宮崎駿作品「風立ちぬ」の振り返り

第五作品を検討する前に、宮崎駿作品「風立ちぬ」の振り返りをしておきます。

ベアトリーチェ問題。宮崎監督は引退会見(2013.9.6)でラストシーンに言及し、あの草原は実は煉獄で、菜穂子はベアトリーチェだから堀越二郎もすでに死んでいると発言されていたのが引っ掛かっています。ダンテ「神曲」を読んだことないため、わたしには、菜穂子=ベアトリーチェという発想はまったくあるはずもありませんでした。

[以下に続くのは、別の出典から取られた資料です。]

(** * A shallow embedding of the order book core

    Sources embedded here:
    - [src/core/enums.js]     the four frozen enumerations;
    - [src/core/Heap.js]      the array-backed binary heap and its two
                              comparators ([BidHeap], [AskHeap]);
    - [src/core/OrderBook.js] validation, normalisation, the matching
                              loop, cancellation, snapshots and hooks;
    - [src/network/Peer.js]   the handler of messages from other peers
                              ([#handleRemoteMessage]).

    Conventions of the embedding.
    - A JavaScript number ([Number]) is a finite value, [NaN],
      [Infinity] or [-Infinity]; [-], [<], [<=], [===], [Math.min] and
      [!] treat the three special values as the language does.  A
      finite value is an exact rational ([Q]) and arithmetic on finite
      values is exact: the rounding error of binary floating point is
      not modelled.  The code rounds after every subtraction, which
      hides that error as long as the operands stay below some [10^15]
      steps of the precision; statements that depend on the exact
      result of a subtraction carry that bound as a hypothesis.
      [toFixed] followed by [parseFloat] is rounding to a fixed count
      of decimals, half away from zero, and leaves the special values
      as they are.
    - [null] is [None].  A field that the object handed to [addOrder]
      may lack is an [option] too: the code tests such a field with
      [== null] or [!], or puts a default in its place, so that
      [undefined] and [null] go the same way.  The price of an order in
      a heap or in a snapshot is a number or [null]; as an operand of
      [-], [<=] or [>=] a [null] is coerced to [0], as the language
      does ([toNumber]).
    - An object handed to the book is the value it has when the call
      is made.  An object reachable from two places is modelled as two
      values: statements about snapshots ask for pairwise distinct ids
      where they depend on the listed orders being objects of their
      own.
    - A private array field is a [list]; [a[i]] is stdpp's lookup and
      [a[i] = x] stdpp's insert.  An object reachable through the heap
      array and mutated in place ([best.quantity = ...]) is modelled as
      an update of the array slot that holds it.
    - [Date.now()] is an argument [now] of every operation that reads
      the clock.
    - A hook is an observer: every call of [#emit] on a registered hook
      is recorded together with what [getTrades()] returns at that
      instant.  Hooks neither throw nor call back into the book, and
      callers do not write to the objects the book hands out.
    - A loop that the source leaves through its own condition is a
      [Fixpoint] on a count of turns large enough never to be used up
      ([bubbleUp_go_fuel], [bubbleDown_go_fuel], [lastState_exits]). *)

From Stdlib Require Import QArith Qabs Qround Qminmax Lqa ZifyNat.
From stdpp Require Import base list strings.

Ltac Zify.zify_post_hook ::= Z.to_euclidean_division_equations.

Local Open Scope Z_scope.

(** ** Numbers *)

Module Num.

Definition Qltb (x y : Q) : bool := negb (Qle_bool y x).

(** A number of the language. *)
Inductive Number :=
| Fin (q : Q)
| NaN
| PInf
| NInf.

(** The value of a finite number. *)
Definition fin (x : Number) : Q :=
  match x with Fin q => q | _ => 0%Q end.

Definition isFin (x : Number) : Prop :=
  match x with Fin _ => True | _ => False end.

(** [x < y] *)
Definition ltb (x y : Number) : bool :=
  match x, y with
  | Fin a, Fin b => Qltb a b
  | NaN, _ => false
  | _, NaN => false
  | NInf, NInf => false
  | NInf, _ => true
  | _, NInf => false
  | PInf, _ => false
  | Fin _, PInf => true
  end.

(** [x <= y] *)
Definition leb (x y : Number) : bool :=
  match x, y with
  | Fin a, Fin b => Qle_bool a b
  | NaN, _ => false
  | _, NaN => false
  | NInf, _ => true
  | _, PInf => true
  | PInf, _ => false
  | Fin _, NInf => false
  end.

(** [x === y] on two numbers: [NaN] equals nothing. *)
Definition eqb (x y : Number) : bool :=
  match x, y with
  | Fin a, Fin b => Qeq_bool a b
  | PInf, PInf => true
  | NInf, NInf => true
  | _, _ => false
  end.

(** [x - y] *)
Definition sub (x y : Number) : Number :=
  match x, y with
  | Fin a, Fin b => Fin (a - b)
  | NaN, _ => NaN
  | _, NaN => NaN
  | PInf, PInf => NaN
  | NInf, NInf => NaN
  | PInf, _ => PInf
  | NInf, _ => NInf
  | Fin _, PInf => NInf
  | Fin _, NInf => PInf
  end.

(** [Math.min(x, y)] *)
Definition min (x y : Number) : Number :=
  match x, y with
  | Fin a, Fin b => Fin (Qmin a b)
  | NaN, _ => NaN
  | _, NaN => NaN
  | NInf, _ => NInf
  | _, NInf => NInf
  | PInf, z => z
  | z, PInf => z
  end.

わたしは、「風立ちぬ」を見て菜穂子=イザナミと解釈していました。菜穂子が泉(黄泉)のそばにたたずんでいました。ですから、菜穂子=ベアトリーチェ=死者であるという設定には納得がいきません。九試を開発中の二郎の傍らにいたのは生きた菜穂子でなければならないはずです。そうでなければ菜穂子の“時が止まる”はずがないからです。死者は時の流れに対してもはや不変の存在です。生者だけが時の流れとともにあります。“時よ止まれきみは美しい”、“一時に一度だけ”、わたしが勝手に誤ったメッセージを受け取った、つもりになっていたと言われればそれまですが…。

未練がましいようですが、菜穂子=ベアトリーチェは嘘(韜晦)だと思います。なぜなら、黄泉から引き戻された生きたイザナミは、しばしの時を生きたイザナギとともにいたのでなければ、そこに生存する意味を見出せないからです。逆に、イザナミをカンパネルラに、イザナギをジョバンニに重ねると「銀河鉄道の夜」のモチーフが導出できます。生者と死者の狭間にいるカンパネルラと生者のジョバンニです。

風立ちぬ」の感想で「宮沢賢治の匂いもしない」と書いたのは嘘です。本当はかすかに匂いを感じていました。でも、確かかと問われると自信はありませんでした。しかし、引退会見の菜穂子=ベアトリーチェという発言を聞いて確信しました。演出家の口から出る言葉はたいてい嘘(韜晦)です。演出家による真実は作品中で語られるのです。だから、菜穂子は、生きたイザナミであり、生者と死者の狭間にいるカンパネルラであるべきなのです。

すなわち、「風立ちぬ」は、「銀河鉄道の夜」のモチーフとオマージュを内在した宮崎駿監督11作目の劇場用長編アニメ作品ということになるのです。ここでは、11作目というのが重要です。漢字で書くと十一。1作目から10作目までは大きくふたつ、前後5作ずつに分けられます。前5作と後5作の違いは、後者では主人公のどちらかに呪い(魔法)がかけられていたことです。五と五なので十なのです。サツキとメイです。さらにプラス1。

「やまなし」初期稿の第2章の章題が「十一月」でした。では、“一”とは…。自明です。“十”とは南十字の4星が形作る十字。プラス1は「Cor Christ(キリストの心臓)」の位置にあるといわれるε星ということになります。ε星はとしがその意味を賢治に教えた星でもあり、「銀河鉄道の夜」にとって特別な星です。天上に生まれる者はここで降り、降りられない者は地上に転生してゆく、偽十字ではない真の南十字たるを象徴する星、終着駅たるを象徴する星です。

すなわち、「風立ちぬ」はε星に比定されるべき位置にある作品です。宮崎駿監督による劇場用長編アニメ作品の終着たる作品ということになります。

宮崎駿作品「風立ちぬ」をよりどころとするならば、“南十字の終着駅たる象徴はε星である”。この命題が真となる作品が「春と修羅」につづく5作目であると想定して探してみようと思います。